Even though he was working in a field he had always thought of pursuing — and he continued doing that for a decade — he did not feel the same happiness as he felt as a child while playing in the forest. He felt that his research had little meaning if its recommendations were not being put to test. He didn’t want his research to be just a bunch of papers catching dust in the corner of a government office rather than actually being implemented in the conservation and protection of the forests.

With this thought, about five years ago, Pankaj quit his research work for the government and spent the next two months in the forests of Kutch, interacting with the people living there. Having stepped out of the four walls of his office, Pankaj understood the ground reality and started looking for a place from where he could start the conservation process. It was during that period that Pankaj met Sandeep Vurmani, the Trustee of an organisation called Sahjeevan. Sandeep gave him a space to work and Pankaj went on to spend a lot of time with Maldharis — nomadic tribal herdsmen who live in Gujarat — who helped him realise that the ground reality was very different from what he had been told.

While the government had warned that the Maldhari tribe was a threat to the forests and its fauna, Pankaj realised the tribe was actually responsible for protecting the forest life for thousands of years. It was the centuries-old traditional knowledge that these tribals held that had helped conserve the forests till recent times. On the other hand, it was modern science and its consequence of unethical interference that had led to the degradation (and extinction) of various species of forest flora and fauna.

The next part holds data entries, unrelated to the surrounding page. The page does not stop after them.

(** *** [translate_content]: the primary pass *)

(** the body of the [try] after the call of [translate_text] returned
    [translated_text] *)
Definition primary_try (segment : string) (translated_text : pytext) : M unit :=
  (if text_truthy translated_text then ret tt
   else log Warn_empty_translation ;; raise ValueError) ;;
  call_process_translation_results segment translated_text ;;
  cleaned_text <- lift (clean_json K translated_text) ;;
  let translated_lines := splitlines cleaned_text in
  (if (4 <=? length translated_lines)%nat then
     update (set_previous_text (join nl (py_slice translated_lines (-4) (-1))))
   else
     log Warn_not_enough_lines ;;
     update (set_previous_text (previous_text_default cfg))) ;;
  append_combined translated_text.

(** One round of [for retry_count in range(2)].  [translated_text] is
    the local variable of the method: [None] while it is unbound.  The
    result is the variable afterwards and, unless the round ended in
    [break], the new value of [last_valid_translated_text]. *)
Definition primary_attempt (segment : string) (retry_count : nat)
    (translated_text : option pytext)
  : M (option pytext * option pytext) :=
  r <- call_translate_text segment ;;
  let translated_text' :=
    match r with Ret t => Some t | Raise _ => translated_text end in
  try_except
    (t <- lift r ;;
     primary_try segment t ;;
     ret (translated_text', None))
    caught_by_retry
    (fun x =>
       log (Warn_error_retrying x (S retry_count)) ;;
       match translated_text' with
       | None => raise UnboundLocalError
       | Some last_valid_translated_text =>
           (if Nat.eqb retry_count 1 then
              log (Warn_all_retries_failed segment) ;;
              _mark_segment_as_failed segment
            else ret tt) ;;
           ret (translated_text', Some last_valid_translated_text)
       end).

“I realised that if we have to save the forests, we have to follow the knowledge and traditions of the tribals. We have to give it the respect that modern society and education system hasn’t been able to give,” remembers Pankaj.

And so, three years ago, a network called Ramble was formed to take the traditional tribal knowledge to the government and scientists, and to ensure that residents of the forests are a part of any future research or project that the government undertakes.

Pankaj believes that a change can only come if our approach towards it is democratic. “However, we’ve always seen this approach being suppressed at all levels, starting from the school level. Being a part of the system, we have become a part of the oppression as well, which is why I used to believe that my research conclusions were ‘correct’,” he says, adding that he had started believing that the tribals were illiterate people and had to be removed from their habitat in order to protect the forests. But it was later, when he started living and working with them, that Pankaj understood that knowledge comes from experience and not from modern science.

“We talk about living in a democracy but there is hardly any democracy when it comes to these people,” he says. Whatever decisions are taken, are taking by top-level people who live away from the community, confined to the air-conditioned walls of their homes and offices. In a case like this, even though the patient is suffering from fever, he may just be given a medicine for stomach ache.

Until we live with the community and involve them in understanding the ground realities and finding solutions for it, “change” will only remain an illusion.